The Supreme Court of India, in the case of (2026), rules that parallel and independent proceedings involving suit parties, even if concealed, cannot be used to reopen a disposed special leave petition (SLP) where the disposal did not rely on such matters.
In the hearing, parties were seeking an application for the recall of an earlier Supreme Court order in an appeal filed against a judgment from the Punjab and Haryana High Court.
The parties had struck a sale agreement for a property in Gurugram, Haryana state, for INR210 million (USD2.2 million), which included a condition that the applicant would make a one-time settlement (OTS) with a bank concerning the property. However, the bank rejected the settlement.
The respondent seller sent a legal notice resiling from the sale agreement due to the failed settlement. The applicant, on the other hand, contended that the failure of the bank to accept the OTS was not a valid reason for the seller to rescind from the agreement.
The applicant successfully received an interim injunction against the respondent restraining them from selling the property from the trial court, which was then set aside in appeal.
The order setting aside the interim injunction was challenged before the high court, which dismissed it holding that the agreement was contingent on the successful OTS with the bank. The court further observed that since the suit property was mortgaged with the bank, which was not a party to the agreement, the respondent would be unable to transfer the title to the applicant in the event of a failed OTS.

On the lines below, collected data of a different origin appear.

(** C3: for a dielectric with [eta > 0], a unit normal, a non-zero finite
    [wo_world] and [0 <= u.y < 1], [sample] takes [m] from [sample_normal]
    and [F = Fresnel(dot(wo, m))]; when [u.x < F] it returns, with the
    scalar [F], the unit direction that is the mirror image of [wo] about
    [m] ([wi + wo = 2 (wo . m) m] in the local frame); otherwise it returns
    the null sample or the scalar [1 - F].  But the refracted direction is
    not the one of Snell's law.  For the thin dielectric (index 3/4), the
    normal [n = (0,0,1)] and the randoms [(1/2, 16/25, 0)] the microfacet
    normal is [m = (0, 4/5, 3/5)]; with [wo = n] the ray is returned unbent,
    [(0,0,-1)], where refraction through [m] gives [(0, -7/25, -24/25)];
    with [wo = (4/5, 12/25, 9/25)] the direction returned is
    [(-3/5, -9/25, -4/5) / L] with [L^2 = 706/625], which is the refraction
    neither through [m] nor through [n]. *)
Theorem Dielectric_sample_mirror_but_not_snell :
  (forall (e r ox oy oz nx ny nz u0 u1 u2 : R),
      0 < e -> nx * nx + ny * ny + nz * nz = 1 -> 0 < ox * ox + oy * oy + oz * oz ->
      0 <= u1 < 1 ->
      let d := Dielectric.mk (Fin e) (Fin r) in
      let n := fvec nx ny nz in
      let wo := normalize (to_local (fvec ox oy oz) n) in
      let m := fst (Dielectric.sample_normal d (mkVec2f (Fin u1) (Fin u2))) in
      let F := Dielectric.Fresnel d (dot wo m) in
      let res := Dielectric.sample d (fvec ox oy oz) n
                   (mkVec3f (Fin u0) (Fin u1) (Fin u2)) in
      ((Fin u0 <? F)%fl = true ->
       snd res = F /\ unit_vec (fst res)
       /\ vadd (to_local (fst res) n) wo = smul (Fin 2 * dot wo m)%fl m)
      /\ ((Fin u0 <? F)%fl = false ->
          res = (vzero, Fin 0) \/ snd res = (Fin 1 - F)%fl))
  /\ (let n := fvec 0 0 1 in
      let m := fvec 0 (4 / 5) (3 / 5) in
      let u := mkVec3f (Fin (1 / 2)) (Fin (16 / 25)) (Fin 0) in
      let wo := fvec (4 / 5) (12 / 25) (9 / 25) in
      fst (Dielectric.sample_normal Demo.thin (mkVec2f (vy u) (vz u))) = m
      /\ Dielectric.sample Demo.thin n n u = (fvec 0 0 (-1), Fin (1201 / 1250))
      /\ snell_refract (Fin (3 / 4)) n m = fvec 0 (-7 / 25) (-24 / 25)
      /\ (exists L : R,
            L * L = 706 / 625
            /\ Dielectric.sample Demo.thin wo n u
               = (fvec (- (3 / 5) / L) (- (9 / 25) / L) (- (4 / 5) / L),
                  Fin (1201 / 1250)))
      /\ snell_refract (Fin (3 / 4)) wo m = fvec (-3 / 5) (-16 / 25) (-12 / 25)
      /\ fst (Dielectric.sample Demo.thin wo n u) <> snell_refract (Fin (3 / 4)) wo m
      /\ fst (Dielectric.sample Demo.thin wo n u) <> snell_refract (Fin (3 / 4)) wo n).
Proof.
  split.
  { intros e r ox oy oz nx ny nz u0 u1 u2 He Hu Hq Hu1 d n wo m F res.
    subst res F wo m d n.
    destruct (sample_value e r ox oy oz nx ny nz u0 u1 u2 He Hu Hq Hu1)
      as (a & b & c & mx & my & mz & f & Hwo & Huo & Hc & Hm & Hum & HF & Hf & Hs).
    cbv zeta in Hs. rewrite Hs. clear Hs.
    rewrite Hwo, Hm, dot_fvec, HF.
    set (k := a * mx + b * my + c * mz).
    split.
    - intros HF0. apply fltb_Fin_inv in HF0.
      destruct (Rlt_dec u0 f) as [_ | Hge]; [| contradiction]. cbn [fst snd].
      split; [reflexivity |]. split.
      + destruct (from_local_frame (2 * k * mx - a) (2 * k * my - b) (2 * k * mz - c)
                    nx ny nz Hu) as (x & y & z & -> & _ & Hlen).
        exists x, y, z. split; [reflexivity |]. rewrite Hlen. unfold k. nsatz.
      + rewrite to_from_local by exact Hu.
        unfold vadd, smul, fvec. cbn [vx vy vz fmul fadd].
        apply (f_equal3 mkVec3f); f_equal; ring.
    - intros HF0. apply fltb_Fin_inv_false in HF0.
      destruct (Rlt_dec u0 f) as [Hlt | _]; [exfalso; lra |].
      destruct (Rle_dec 1 _) as [_ | _]; [left; reflexivity | right].
      cbn [snd fsub fadd fopp]. f_equal. }
  intros n m u wo. subst n m u wo. cbn [vy vz].
  assert (Hu : 4 / 5 * (4 / 5) + 12 / 25 * (12 / 25) + 9 / 25 * (9 / 25) = 1) by lra.
  assert (Hs2 : Dielectric.sample Demo.thin (fvec (4 / 5) (12 / 25) (9 / 25)) (fvec 0 0 1)
                  (mkVec3f (Fin (1 / 2)) (Fin (16 / 25)) (Fin 0))
                = (fvec (- (3 / 5) / sqrt (706 / 625)) (- (9 / 25) / sqrt (706 / 625))
                        (- (4 / 5) / sqrt (706 / 625)), Fin (1201 / 1250))).
  { rewrite (thin_sample (4 / 5) (12 / 25) (9 / 25)) by lra. cbv zeta.
    replace (3 / 4 * (4 / 5) * (3 / 4 * (4 / 5)) + 3 / 4 * (12 / 25) * (3 / 4 * (12 / 25))
             + 16 / 25) with (706 / 625) by field.
    replace (3 / 4 * (4 / 5)) with (3 / 5) by field.
    replace (3 / 4 * (12 / 25)) with (9 / 25) by field. reflexivity. }
  assert (HL : sqrt (706 / 625) * sqrt (706 / 625) = 706 / 625) by (apply sqrt_sqrt; lra).
  assert (HL1 : sqrt (706 / 625) <> 1) by (intros E; rewrite E in HL; lra).
  assert (HL0 : 0 < sqrt (706 / 625)) by (apply sqrt_lt_R0; lra).
  assert (Hx : - (3 / 5) / sqrt (706 / 625) <> -3 / 5).
  { intros E. apply HL1.
    assert (E' : - (3 / 5) = -3 / 5 * sqrt (706 / 625)).
    { rewrite <- E. field. lra. }
    lra. }
  split; [exact thin_normal |].
  split.
  { rewrite (thin_sample 0 0 1) by lra. cbv zeta.
    replace (3 / 4 * 0 * (3 / 4 * 0) + 3 / 4 * 0 * (3 / 4 * 0) + 16 / 25) with (16 / 25)
      by field.
    replace (sqrt (16 / 25)) with (4 / 5) by (symmetry; apply sqrt_lem_1; lra).
    fin_eq. }
  assert (Hm1 : snell_refract (Fin (3 / 4)) (fvec 0 0 1) (fvec 0 (4 / 5) (3 / 5))
                = fvec 0 (-7 / 25) (-24 / 25)).
  { unfold snell_refract. rewrite dot_fvec.
    replace (0 * 0 + 0 * (4 / 5) + 1 * (3 / 5)) with (3 / 5) by field.
    unfold fgtb. rewrite (fltb_Fin_true 0 (3 / 5)) by lra.
    cbn [fmul fsub fadd fopp].
    replace (1 + - (3 / 4 * (3 / 4) * (1 + - (3 / 5 * (3 / 5))))) with (16 / 25) by field.
    rewrite fsqrt_Fin by lra.
    replace (sqrt (16 / 25)) with (4 / 5) by (symmetry; apply sqrt_lem_1; lra).
    unfold vadd, smul, fvec. cbn [vx vy vz fmul fadd fopp]. fin_eq. }
  assert (Hm2 : snell_refract (Fin (3 / 4)) (fvec (4 / 5) (12 / 25) (9 / 25))
                  (fvec 0 (4 / 5) (3 / 5))
                = fvec (-3 / 5) (-16 / 25) (-12 / 25)).
  { unfold snell_refract. rewrite dot_fvec.
    replace (4 / 5 * 0 + 12 / 25 * (4 / 5) + 9 / 25 * (3 / 5)) with (3 / 5) by field.
    unfold fgtb. rewrite (fltb_Fin_true 0 (3 / 5)) by lra.
    cbn [fmul fsub fadd fopp].
    replace (1 + - (3 / 4 * (3 / 4) * (1 + - (3 / 5 * (3 / 5))))) with (16 / 25) by field.
    rewrite fsqrt_Fin by lra.
    replace (sqrt (16 / 25)) with (4 / 5) by (symmetry; apply sqrt_lem_1; lra).
    unfold vadd, smul, fvec. cbn [vx vy vz fmul fadd fopp]. fin_eq. }
  split; [exact Hm1 |].
  split; [exists (sqrt (706 / 625)); split; [exact HL | exact Hs2] |].
  split; [exact Hm2 |].
  rewrite Hs2, Hm2. cbn [fst]. split.
  - intros E. injection E as E _ _. exact (Hx E).
  - unfold snell_refract. rewrite dot_fvec.
    replace (4 / 5 * 0 + 12 / 25 * 0 + 9 / 25 * 1) with (9 / 25) by field.
    unfold fgtb. rewrite (fltb_Fin_true 0 (9 / 25)) by lra.
    cbn [fmul fsub fadd fopp].
    assert (Hpos : 0 <= 1 + - (3 / 4 * (3 / 4) * (1 + - (9 / 25 * (9 / 25))))) by lra.
    rewrite fsqrt_Fin by exact Hpos.
    unfold vadd, smul, fvec. cbn [vx vy vz fmul fadd fopp].
    intros E. injection E as E _ _. apply Hx. rewrite E. field.
Qed.

(** The glass of the scene seen along the normal: [F = 1/25], and
    [u.x = 0] reflects. *)
Lemma Dielectric_sample_mirror_but_not_snell_witness :
  (0 < 3 / 2 /\ 0 * 0 + 0 * 0 + 1 * 1 = 1 /\ 0 < 0 * 0 + 0 * 0 + 1 * 1 /\ 0 <= 0 < 1
   /\ (Fin 0 <? Dielectric.Fresnel BoxScene.Glass
                  (dot (normalize (to_local (fvec 0 0 1) (fvec 0 0 1)))
                       (fst (Dielectric.sample_normal BoxScene.Glass
                               (mkVec2f (Fin 0) (Fin 0))))))%fl = true)
  /\ vadd (to_local (fst (Dielectric.sample BoxScene.Glass (fvec 0 0 1) (fvec 0 0 1)
                            (mkVec3f (Fin 0) (Fin 0) (Fin 0)))) (fvec 0 0 1))
          (normalize (to_local (fvec 0 0 1) (fvec 0 0 1)))
     = smul (Fin 2 * dot (normalize (to_local (fvec 0 0 1) (fvec 0 0 1)))
                         (fst (Dielectric.sample_normal BoxScene.Glass
                                 (mkVec2f (Fin 0) (Fin 0)))))%fl
            (fst (Dielectric.sample_normal BoxScene.Glass (mkVec2f (Fin 0) (Fin 0)))).
Proof.
  assert (He : 0 < 3 / 2) by lra.
  assert (Hu : 0 * 0 + 0 * 0 + 1 * 1 = 1) by lra.
  assert (Hq : 0 < 0 * 0 + 0 * 0 + 1 * 1) by lra.
  assert (Hu1 : 0 <= 0 < 1) by lra.
  assert (HF : (Fin 0 <? Dielectric.Fresnel BoxScene.Glass
                           (dot (normalize (to_local (fvec 0 0 1) (fvec 0 0 1)))
                                (fst (Dielectric.sample_normal BoxScene.Glass
                                        (mkVec2f (Fin 0) (Fin 0))))))%fl = true).
  { rewrite local_dir_z by lra. unfold BoxScene.Glass.
    rewrite sample_normal_at_0, dot_fvec.
    replace (0 * 0 + 0 * 0 + 1 * 1) with 1 by ring.
    rewrite Fresnel_normal_incidence by lra. apply fltb_Fin_true. lra. }
  split; [repeat split; try assumption; lra |].
  exact (proj2 (proj2 (proj1 (proj1 Dielectric_sample_mirror_but_not_snell
                                (3 / 2) (1 / 4) 0 0 1 0 0 1 0 0 0 He Hu Hq Hu1) HF))).
Defined.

This order was then challenged before the apex court through an SLP, which was dismissed. The court said that it was not inclined to interfere with the high court’s order and that the applicant could recover the other expenses it had made as part of the agreement.
After this, the applicant filed the present application before the court citing the respondent’s suppression of material facts.
The respondent, during the entire time, was undergoing a corporate insolvency resolution process (CIRP) and had entered into a similar arrangement for an OTS payment to the bank, with another respondent in the case. After the settlement, the CoC approved the withdrawal of the CIRP.
The applicant also presented that it had written an email to the CoC expressing its desire to participate in the CIRP.
The applicant contended that by not revealing this during the court proceedings, the circumstances surrounding the dismissal of the SLP had materially changed.
In response, the respondent contended that the CIRP was independent of the court proceedings, which arose out of the sale agreement and thus had no bearing on the current matter. The respondent also said the OTS had already been acted on.
In its judgment, the court rejected the application. The order against which the application had been filed was neither an executory order, nor did the application seek to correct any clerical or arithmetic error, nor had the directions mentioned in the order become impossible to implement, the court said.
The court observed that after disposal of a matter, an application could only be accepted in rare situations, within the ambit of which the present case did not fall.
Relying on (2024), the court observed that maintainability of the application could not be brushed aside merely because a notice had been issued. An order refusing an SLP, did not attract a merger, and thereby did not mean it could be reopened through an application, it added.
On the claim of suppression of material facts, the court saidf the information relied on as changing the circumstances of the impugned, constituted a separate grievance arising out of subsequent or parallel proceedings.
The court said that, “subsequent developments in another forum, howsoever strongly relied upon by the applicant, cannot retroactively render the earlier adjudicatory exercise vulnerable in a disposed of SLP”. The court added that a later event may become an independent cause of action, but it is not enough to reopen concluded proceedings of a different character or origin.
The court also refused to interfere in withdrawal of the CIRP, citing established jurisprudence over the collective commercial wisdom of the CoC.
The court relied on (2019), saying that “adjudicating and appellate authorities do not sit in appeal over such business decisions”. The court, however, also said the reliance on commercial wisdom did not mean the actions in the insolvency process were immune from scrutiny.